§ **Data shown**:
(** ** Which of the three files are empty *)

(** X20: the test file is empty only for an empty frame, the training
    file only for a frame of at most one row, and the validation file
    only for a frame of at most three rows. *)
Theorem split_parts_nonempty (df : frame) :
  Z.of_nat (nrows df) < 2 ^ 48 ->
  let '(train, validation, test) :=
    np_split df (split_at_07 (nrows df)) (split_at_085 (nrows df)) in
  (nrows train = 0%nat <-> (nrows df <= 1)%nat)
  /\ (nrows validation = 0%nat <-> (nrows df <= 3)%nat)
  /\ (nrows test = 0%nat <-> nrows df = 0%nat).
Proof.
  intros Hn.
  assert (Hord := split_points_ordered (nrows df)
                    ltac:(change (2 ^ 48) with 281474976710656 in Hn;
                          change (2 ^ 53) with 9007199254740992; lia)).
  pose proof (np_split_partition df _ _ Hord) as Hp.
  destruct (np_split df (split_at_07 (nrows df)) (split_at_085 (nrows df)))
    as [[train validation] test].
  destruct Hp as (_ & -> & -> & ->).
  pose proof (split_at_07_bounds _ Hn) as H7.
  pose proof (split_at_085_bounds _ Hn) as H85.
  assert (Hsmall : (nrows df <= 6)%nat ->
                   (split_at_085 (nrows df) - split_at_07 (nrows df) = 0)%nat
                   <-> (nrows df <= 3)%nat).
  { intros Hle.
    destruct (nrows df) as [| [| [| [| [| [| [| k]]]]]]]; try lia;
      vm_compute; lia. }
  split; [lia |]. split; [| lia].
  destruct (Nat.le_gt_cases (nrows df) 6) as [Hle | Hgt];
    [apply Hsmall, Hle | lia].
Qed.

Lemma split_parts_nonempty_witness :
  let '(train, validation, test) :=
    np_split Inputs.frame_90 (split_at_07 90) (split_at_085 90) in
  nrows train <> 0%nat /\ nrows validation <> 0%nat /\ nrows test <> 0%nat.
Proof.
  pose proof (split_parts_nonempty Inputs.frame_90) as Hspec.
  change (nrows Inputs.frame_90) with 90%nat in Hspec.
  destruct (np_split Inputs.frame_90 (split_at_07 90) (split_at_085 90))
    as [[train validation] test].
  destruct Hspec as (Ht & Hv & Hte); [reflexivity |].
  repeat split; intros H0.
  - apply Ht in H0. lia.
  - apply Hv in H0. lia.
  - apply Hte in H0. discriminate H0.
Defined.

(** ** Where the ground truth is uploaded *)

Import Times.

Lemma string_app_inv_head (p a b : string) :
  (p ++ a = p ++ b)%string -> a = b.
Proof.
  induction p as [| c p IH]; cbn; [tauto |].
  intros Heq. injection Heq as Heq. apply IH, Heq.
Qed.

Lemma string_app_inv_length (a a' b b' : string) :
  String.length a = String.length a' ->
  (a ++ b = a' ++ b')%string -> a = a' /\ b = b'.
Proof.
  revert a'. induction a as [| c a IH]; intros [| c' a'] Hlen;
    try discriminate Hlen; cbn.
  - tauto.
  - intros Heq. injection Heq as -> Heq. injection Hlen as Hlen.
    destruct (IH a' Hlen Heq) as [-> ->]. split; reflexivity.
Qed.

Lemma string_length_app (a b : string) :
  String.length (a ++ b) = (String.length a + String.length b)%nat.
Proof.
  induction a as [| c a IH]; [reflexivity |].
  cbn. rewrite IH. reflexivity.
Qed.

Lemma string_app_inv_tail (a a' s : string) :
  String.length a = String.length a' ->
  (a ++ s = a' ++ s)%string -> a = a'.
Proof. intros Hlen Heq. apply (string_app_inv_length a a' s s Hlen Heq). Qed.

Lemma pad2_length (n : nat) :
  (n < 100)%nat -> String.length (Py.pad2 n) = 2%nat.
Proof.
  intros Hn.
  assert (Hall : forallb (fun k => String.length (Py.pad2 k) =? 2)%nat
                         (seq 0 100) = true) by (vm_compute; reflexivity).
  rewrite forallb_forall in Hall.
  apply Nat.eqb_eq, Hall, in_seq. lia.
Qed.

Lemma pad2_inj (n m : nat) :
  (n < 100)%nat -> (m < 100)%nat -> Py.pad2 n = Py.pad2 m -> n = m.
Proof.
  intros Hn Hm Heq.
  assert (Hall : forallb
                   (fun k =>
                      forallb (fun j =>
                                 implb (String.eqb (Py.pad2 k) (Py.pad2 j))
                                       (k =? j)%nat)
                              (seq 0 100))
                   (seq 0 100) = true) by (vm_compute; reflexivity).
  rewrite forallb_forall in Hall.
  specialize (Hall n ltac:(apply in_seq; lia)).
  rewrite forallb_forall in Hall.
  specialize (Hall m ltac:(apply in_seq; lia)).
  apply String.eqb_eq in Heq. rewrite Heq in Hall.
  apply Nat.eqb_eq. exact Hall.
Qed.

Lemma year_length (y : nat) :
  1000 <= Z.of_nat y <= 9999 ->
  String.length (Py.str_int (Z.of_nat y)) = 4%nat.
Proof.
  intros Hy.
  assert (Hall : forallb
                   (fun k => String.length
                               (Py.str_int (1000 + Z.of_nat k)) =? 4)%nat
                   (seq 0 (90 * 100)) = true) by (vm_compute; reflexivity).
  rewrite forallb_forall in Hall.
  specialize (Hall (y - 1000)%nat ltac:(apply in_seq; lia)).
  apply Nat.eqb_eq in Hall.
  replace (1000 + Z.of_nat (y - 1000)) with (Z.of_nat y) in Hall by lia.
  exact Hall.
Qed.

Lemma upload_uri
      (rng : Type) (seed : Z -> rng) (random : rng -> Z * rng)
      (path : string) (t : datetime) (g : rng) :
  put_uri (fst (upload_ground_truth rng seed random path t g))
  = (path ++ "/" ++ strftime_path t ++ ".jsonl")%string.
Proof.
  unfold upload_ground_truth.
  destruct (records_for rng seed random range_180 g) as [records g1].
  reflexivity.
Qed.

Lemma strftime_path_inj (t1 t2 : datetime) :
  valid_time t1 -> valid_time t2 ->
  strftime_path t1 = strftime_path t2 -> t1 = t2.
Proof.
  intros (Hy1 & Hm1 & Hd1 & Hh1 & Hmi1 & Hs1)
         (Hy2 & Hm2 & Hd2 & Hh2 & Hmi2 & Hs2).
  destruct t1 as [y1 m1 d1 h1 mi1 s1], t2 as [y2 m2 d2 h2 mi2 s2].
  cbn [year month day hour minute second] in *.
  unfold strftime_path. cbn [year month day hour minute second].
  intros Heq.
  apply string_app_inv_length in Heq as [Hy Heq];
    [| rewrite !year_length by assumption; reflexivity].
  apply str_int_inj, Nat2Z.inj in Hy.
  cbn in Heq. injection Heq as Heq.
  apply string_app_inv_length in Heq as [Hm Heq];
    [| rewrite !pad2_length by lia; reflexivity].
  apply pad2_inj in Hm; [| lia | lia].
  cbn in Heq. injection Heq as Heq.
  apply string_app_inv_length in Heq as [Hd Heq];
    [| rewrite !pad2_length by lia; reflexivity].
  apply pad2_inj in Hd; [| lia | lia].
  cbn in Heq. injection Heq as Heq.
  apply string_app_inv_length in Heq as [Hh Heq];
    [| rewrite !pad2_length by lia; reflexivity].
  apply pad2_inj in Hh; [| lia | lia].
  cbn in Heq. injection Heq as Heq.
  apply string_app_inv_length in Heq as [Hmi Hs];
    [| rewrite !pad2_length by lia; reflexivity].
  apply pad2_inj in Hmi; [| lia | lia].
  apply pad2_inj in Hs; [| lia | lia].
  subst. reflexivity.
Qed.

* * *

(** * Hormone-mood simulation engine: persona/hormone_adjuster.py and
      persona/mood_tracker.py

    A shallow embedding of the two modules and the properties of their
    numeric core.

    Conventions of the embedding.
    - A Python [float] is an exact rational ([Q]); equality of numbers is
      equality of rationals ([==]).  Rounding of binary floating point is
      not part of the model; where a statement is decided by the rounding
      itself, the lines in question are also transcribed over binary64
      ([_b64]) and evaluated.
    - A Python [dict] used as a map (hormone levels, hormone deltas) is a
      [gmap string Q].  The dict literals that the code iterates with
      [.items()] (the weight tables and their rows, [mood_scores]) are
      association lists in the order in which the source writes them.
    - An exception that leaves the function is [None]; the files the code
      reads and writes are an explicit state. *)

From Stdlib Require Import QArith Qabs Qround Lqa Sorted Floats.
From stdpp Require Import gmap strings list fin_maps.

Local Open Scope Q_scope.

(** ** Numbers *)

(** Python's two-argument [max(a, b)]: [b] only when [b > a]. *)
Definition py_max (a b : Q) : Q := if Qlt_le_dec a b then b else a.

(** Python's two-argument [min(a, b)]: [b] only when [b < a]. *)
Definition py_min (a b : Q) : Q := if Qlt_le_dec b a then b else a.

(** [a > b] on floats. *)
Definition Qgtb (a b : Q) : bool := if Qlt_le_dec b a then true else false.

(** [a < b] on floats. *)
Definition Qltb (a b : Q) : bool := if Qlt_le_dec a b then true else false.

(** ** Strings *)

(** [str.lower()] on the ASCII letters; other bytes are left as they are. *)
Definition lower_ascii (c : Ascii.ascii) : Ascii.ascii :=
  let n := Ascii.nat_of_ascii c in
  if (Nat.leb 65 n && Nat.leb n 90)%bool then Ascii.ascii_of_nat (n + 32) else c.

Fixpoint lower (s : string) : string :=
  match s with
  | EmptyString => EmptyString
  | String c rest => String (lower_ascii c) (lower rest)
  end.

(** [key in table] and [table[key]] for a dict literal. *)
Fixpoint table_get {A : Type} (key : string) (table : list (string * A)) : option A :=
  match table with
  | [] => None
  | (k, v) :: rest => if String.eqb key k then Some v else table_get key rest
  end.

§ **What to produce**:
Beginning at the line with "pose proof (split_parts_nonempty" and ending at the line with "- apply Ht in H0. lia.", reproduce each line of the data above exactly, and add no other lines.

§ **Exercise output**:
  pose proof (split_parts_nonempty Inputs.frame_90) as Hspec.
  change (nrows Inputs.frame_90) with 90%nat in Hspec.
  destruct (np_split Inputs.frame_90 (split_at_07 90) (split_at_085 90))
    as [[train validation] test].
  destruct Hspec as (Ht & Hv & Hte); [reflexivity |].
  repeat split; intros H0.
  - apply Ht in H0. lia.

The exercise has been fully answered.